The transcription of 12 of these novel transcripts could be verified by analyzing the RNA-seq data. This includes the bacterial RNase P class A (SLIV_26257), the bacterial signal recognition particle RNA (SLIV_18113), and the tmRNA (SLIV_22873), which are conserved in all bacteria, as well as the 6C RNA (SLIV_20498), which is conserved in all actinobacteria.
Improving the Annotation of Coding Regions by Correcting Wrongly Predicted Translation Start Sites
Due to the high G + C content of the S. lividans TK24 genome and the resulting fewer AT-rich stop codons, N-terminally extended ORFs are erroneously predicted (Hyatt et al., 2010). For this reason, translational start sites were manually corrected using the TSS predictions resulting from the RNA-seq data (Supplementary Table 2). In total, 335 start codons were changed, of which 48% were wrongly predicted ATG, 46% GTG and 6% TTG start codons. After TLS correction, the total amount of ATG start codons was increased to 55.4%, whereas the number of GTG and TTG start codons was decreased to 40.8% and 3.9% respectively.

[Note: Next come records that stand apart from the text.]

(* ===== verification/Exec.v ===== *)
(** * systemcall.c and handler.S: execute, halt and the system call gate

    execute parses a command, checks and loads a program and enters it; halt
    goes back to the execute that started the process.  The two leave C by
    iret or by a jump into another frame, so their result says how control
    goes on. *)

From S2P Require Import Prelude Memory LibString Ports Pic Rtc Console Keyboard Paging FileSys.
From S2P Require Import Process Syscall.

Definition PROGRAM_STARTING_ADDR := 0x08048000.
Definition PROGRAM_ENDING_ADDR := 0x083ffffc.
Definition CODE_STARTING_POINT := 24.
Definition USER_CS := 0x23.
Definition USER_DS := 0x2B.
Definition MAGIC := [0x7f; 0x45; 0x4c; 0x46].

(** What iret pops: the flags are pushed after cli. *)
Record iret_frame := IretFrame {
  fr_ss : Z; fr_esp : Z; fr_if : bool; fr_cs : Z; fr_eip : Z
}.

#[export] Instance iret_frame_eq_dec : EqDecision iret_frame.
Proof. solve_decision. Defined.

Inductive control :=
  | Return (eax : Z)                (* to the caller *)
  | Enter (f : iret_frame)          (* iret to a program *)
  | Resume (esp ebp eax : Z).       (* leave and ret in the frame of an older execute *)

Definition user_frame (entry : Z) : iret_frame :=
  IretFrame USER_DS PROGRAM_ENDING_ADDR false USER_CS (u32 entry).

(** [tss.esp0] for the current process. *)
Definition kernel_stack (n : Z) : Z := u32 (BOTTOM_STACK - (n - 1) * 0x2000 - 4).

Section operations.
Context `{PortIO D, Hotkeys D fs} (y : layout).
Implicit Types k : kernel D.

(** The first loop of execute: copy up to 32 characters or to a blank. *)
Definition copy_name (command : Z) (m : mem) : res (mem * Z) :=
  whileM (λ '(m, i),
    if (i <? 32) && negb (rd m (command + i) =? 32) then
      Ok (inl (wr m (command_name y + i) (rd m (command + i)), i + 1))
    else Ok (inr (m, i))) (m, 0).

(** The second: copy the rest, to its zero. *)
Definition copy_args (command i : Z) (m : mem) : res (mem * Z) :=
  whileM (λ '(m, i, size),
    if rd m (command + i) =? 0 then Ok (inr (m, size))
    else Ok (inl (wr m (arg_buf y + size) (rd m (command + i)), i + 1, size + 1))) (m, i, 0).

Definition parse_command (command : Z) k : res (kernel D) :=
  '(m, i) ← copy_name command (kmem k);
  let m := wr m (command_name y + i) 0 in
  '(m, size) ← copy_args command (i + 1) m;
  let m := wr m (arg_buf y + size) 0 in
  Ok (set_arg_size size (set_mem m k)).

(** file_read into a kernel buffer. *)
Definition read_named (buf offset length : Z) k : res (kernel D * Z) :=
  fs_call (file_read (boot_block_at y) (file_read_dentry y) buf offset length (command_name y)) k.

Definition check_executable k : res (kernel D * Z) :=
  '(k, r) ← read_named (magic_temp y) 0 4 k;
  if r =? -1 then Ok (k, -1)
  else if negb (bool_decide (bytes (kmem k) (magic_temp y) 4 = MAGIC)) then Ok (k, -1)
  else Ok (k, 0).

(** [buf[0] | buf[1]<<8 | buf[2]<<16 | buf[3]<<24] *)
Definition entry_word (m : mem) (buf : Z) : Z :=
  s32 (Z.lor (Z.lor (Z.lor (rd m buf) (Z.shiftl (rd m (buf + 1)) 8))
    (Z.shiftl (rd m (buf + 2)) 16)) (Z.shiftl (rd m (buf + 3)) 24)).

(** One descriptor of the new table. *)
Definition put_descriptor (d table name flag : Z) (m : mem) : res mem :=
  let m := wr32 m (file_operation_at d) table in
  m ← strcpy m (file_name_at d) name;
  let m := wr32 m (fd_inode_at d) 0 in
  let m := wr32 m (fileposition_at d) 0 in
  Ok (wr32 m (flags_at d) flag).

(** Step 5 of execute. *)
Definition fill_pcb (n esp ebp : Z) (m : mem) : res mem :=
  let p := pcb_at n in
  let m := wr m (pid_at p) n in
  let parent := if n =? 1 then 0 else rd m (pid_at (Z.land esp LAST_13BITS_MASK)) in
  let m := wr m (parent_pid_at p) parent in
  let m := wr32 m (parent_kernel_sp_at p) esp in
  let m := wr32 m (parent_kernel_bp_at p) ebp in
  m ← put_descriptor (file_array_at p 0) (stdin_at y) (lit_STDIN y) USE m;
  m ← put_descriptor (file_array_at p 1) (stdout_at y) (lit_STDOUT y) USE m;
  whileM (λ '(m, i),
    if i <? 8 then
      m ← put_descriptor (file_array_at p i) 0 (lit_empty y) NOT_USE m; Ok (inl (m, i + 1))
    else Ok (inr m)) (m, 2).

(** The argument part of step 6. *)
Definition fill_args (n size : Z) (m : mem) : res mem :=
  let p := pcb_at n in
  let m := for_ (Z.to_nat ARG_SIZE) 0 (λ i m, wr m (arg_at p + i) 0) m in
  strncpy m (arg_at p) (arg_buf y) (u32 size).

(** Everything from the increment of the counter on. *)
Definition start_process (esp ebp entry : Z) k : res (kernel D * control) :=
  let n := counter k + 1 in
  let k := set_counter n k in
  let k := if n =? 1 then set_shell_entry entry k else k in
  k ← update_pages y (create_paging (paging_symbols y) n) k;
  '(k, a) ← fs_call (file_load (boot_block_at y) (file_load_dentry y) (command_name y)
                       PROGRAM_STARTING_ADDR) k;
  if a =? -1 then Ok (k, Return (-1))
  else
    m ← fill_pcb n esp ebp (kmem k);
    let k := set_esp0 (kernel_stack n) k in
    m ← fill_args n (arg_size k) m;
    Ok (set_mem m k, Enter (user_frame entry)).

(** [esp] and [ebp] are the registers when execute stores them. *)
Definition execute (esp ebp command : Z) k : res (kernel D * control) :=
  if 6 <=? counter k then
    '(c, _) ← printf (printf_conv y) (lit_limit y) [] (kcon (term k));
    Ok (set_kcon c k, Return (-1))
  else if command =? 0 then Ok (k, Return (-1))
  else
    k ← parse_command command k;
    '(k, r) ← check_executable k;
    if r =? -1 then Ok (k, Return (-1))
    else
      '(k, r) ← read_named (entry_buf y) CODE_STARTING_POINT 4 k;
      if r =? -1 then Ok (k, Return (-1))
      else start_process esp ebp (entry_word (kmem k) (entry_buf y)) k.

Definition halt (status : Z) k : res (kernel D * control) :=
  let p := current_pcb k in
  if rd (kmem k) (pid_at p) =? 1 then
    Ok (set_kcon (clear_screen (kcon (term k))) k, Enter (user_frame (shell_entry_addr k)))
  else
    let k := set_counter (counter k - 1) k in
    let parent := rd (kmem k) (parent_pid_at p) in
    k ← update_pages y
          (λ s, Ok (load_cr3 (u32 (Paging.directory_at (paging_symbols y) (parent - 1))) s)) k;
    let k := set_esp0 (kernel_stack (counter k)) k in
    Ok (k, Resume (rd32 (kmem k) (parent_kernel_sp_at p)) (rd32 (kmem k) (parent_kernel_bp_at p))
             (u8 status)).

(** ** asm_linkage *)

Record registers := Registers {
  eax : Z; ebx : Z; ecx : Z; edx : Z; esi : Z; edi : Z; ebp : Z
}.

(** The dispatch through systemcall_jump_table. *)
Definition dispatch (r : registers) (kesp kebp : Z) (sched : list irq) k :
    res (kernel D * control * list irq) :=
  let ok '(k, v) := Ok (k, Return v, sched) in
  match s32 (eax r) with
  | 1 => '(k, c) ← halt (u8 (ebx r)) k; Ok (k, c, sched)
  | 2 => '(k, c) ← execute kesp kebp (ebx r) k; Ok (k, c, sched)
  | 3 => '(k, v, rest) ← read y (s32 (ebx r)) (ecx r) (s32 (edx r)) sched k; Ok (k, Return v, rest)
  | 4 => write y (s32 (ebx r)) (ecx r) (s32 (edx r)) k ≫= ok
  | 5 => open y (ebx r) k ≫= ok
  | 6 => close y (s32 (ebx r)) k ≫= ok
  | 7 => getargs (ebx r) (s32 (ecx r)) k ≫= ok
  | 8 => vidmap y (ebx r) k ≫= ok
  | 9 => ok (set_handler (s32 (ebx r)) (ecx r) k)
  | 10 => ok (sigreturn k)
  | _ => Err OutOfBounds
  end.

(** The stack the gate builds, top first: the three arguments, then the saved
    registers; and what it pops after the call. *)
Definition gate_push (r : registers) : list Z :=
  [ebx r; ecx r; edx r] ++ [ebx r; ecx r; edx r; esi r; edi r; ebp r].
Definition gate_pop (v : Z) (stack : list Z) : option registers :=
  match drop 3 stack with
  | [b; c; d; s; i; p] => Some (Registers (u32 v) b c d s i p)
  | _ => None
  end.

(** How the gate leaves: by iret with the caller's registers, into a program,
    or in the frame of an older execute, which returns through its own gate. *)
Inductive gate_exit :=
  | To_caller (r : registers)
  | To_program (f : iret_frame)
  | To_frame (sp bp v : Z).

Definition asm_linkage (r : registers) (kesp kebp : Z) (sched : list irq) k :
    res (kernel D * gate_exit * list irq) :=
  if (s32 (eax r) <? 1) || (10 <? s32 (eax r)) then
    Ok (k, To_caller (Registers (u32 (-1)) (ebx r) (ecx r) (edx r) (esi r) (edi r) (ebp r)), sched)
  else
    '(k, c, rest) ← dispatch r kesp kebp sched k;
    match c with
    | Return v =>
        match gate_pop v (gate_push r) with
        | Some r' => Ok (k, To_caller r', rest)
        | None => Err OutOfBounds
        end
    | Enter f => Ok (k, To_program f, rest)
    | Resume sp bp v => Ok (k, To_frame sp bp v, rest)
    end.
End operations.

Furthermore, 80 CDS were removed due to disagreements in the RNA-seq data (e.g., transcription on the opposite strand) and 116 novel CDS were annotated (Supplementary Table 1). About 26.7% of the novel annotated CDS are transcribed leaderless, and 30.2% have a 5′UTR. For the remaining 46.5% of the novel CDS, no TSS could be assigned or the genes are located in an operon. For 78 of the 116 novel CDS (67.2%) a homologous protein-coding gene in the genome of S. coelicolor A3(2) could be found by BLASTX search (Altschul et al., 1997).
Identification of Transcription Start Sites Through RNA-seq of 5′-Ends of Native Transcripts
To ensure a high annotation quality of the S. lividans TK24 genome, an RNA-seq data set enriched for native 5′-transcript ends and whole transcriptome datasets were used for the refinement. The sequencing of the 5′-transcript end library revealed 2.5 million reads mapping to the S. lividans TK24 genome. For the whole transcriptome sequencing around 191 million reads were mapped on the genome. For this, transcriptomes were sequenced from two cultivations in two different media and at three different time points as described previously (Tsolis et al., 2019). This data set can be used to identify transcribed (novel) genes, operon structures and small or antisense RNAs.
Transcription start sites (TSS) were identified using the 5′-end RNA-seq data set (Figure 3). The analysis and visualization was carried out with the software ReadXplorer 2 (Hilker et al., 2016) as described by Wolf et al. (2017). 8,344 TSS were detected by automated prediction, of which 343 TSS are located in rRNA and tRNA genes and 2,532 false positive TSS were excluded from further analysis. Finally 5,580 manually curated TSS of which 5,424 TSS belonging to annotated genes and 760 belonging to new transcripts (Figure 3B, Supplementary Table 4). 687 TSS of these were classified as putative antisense TSS due to their orientation to 606 CDS and their UTRs. 108 TSS could be assigned to novel CDS or novel transcripts (Figure 3B, Supplementary Table 1). Furthermore, the RNA-seq datasets were used to verify and to correct the translation start sites for the improvement of the annotation, to verify the tRNA prediction, for the identification of novel transcripts and small RNAs, as well as for the identification and analysis of cis-regulatory elements like riboswitches (Table 3).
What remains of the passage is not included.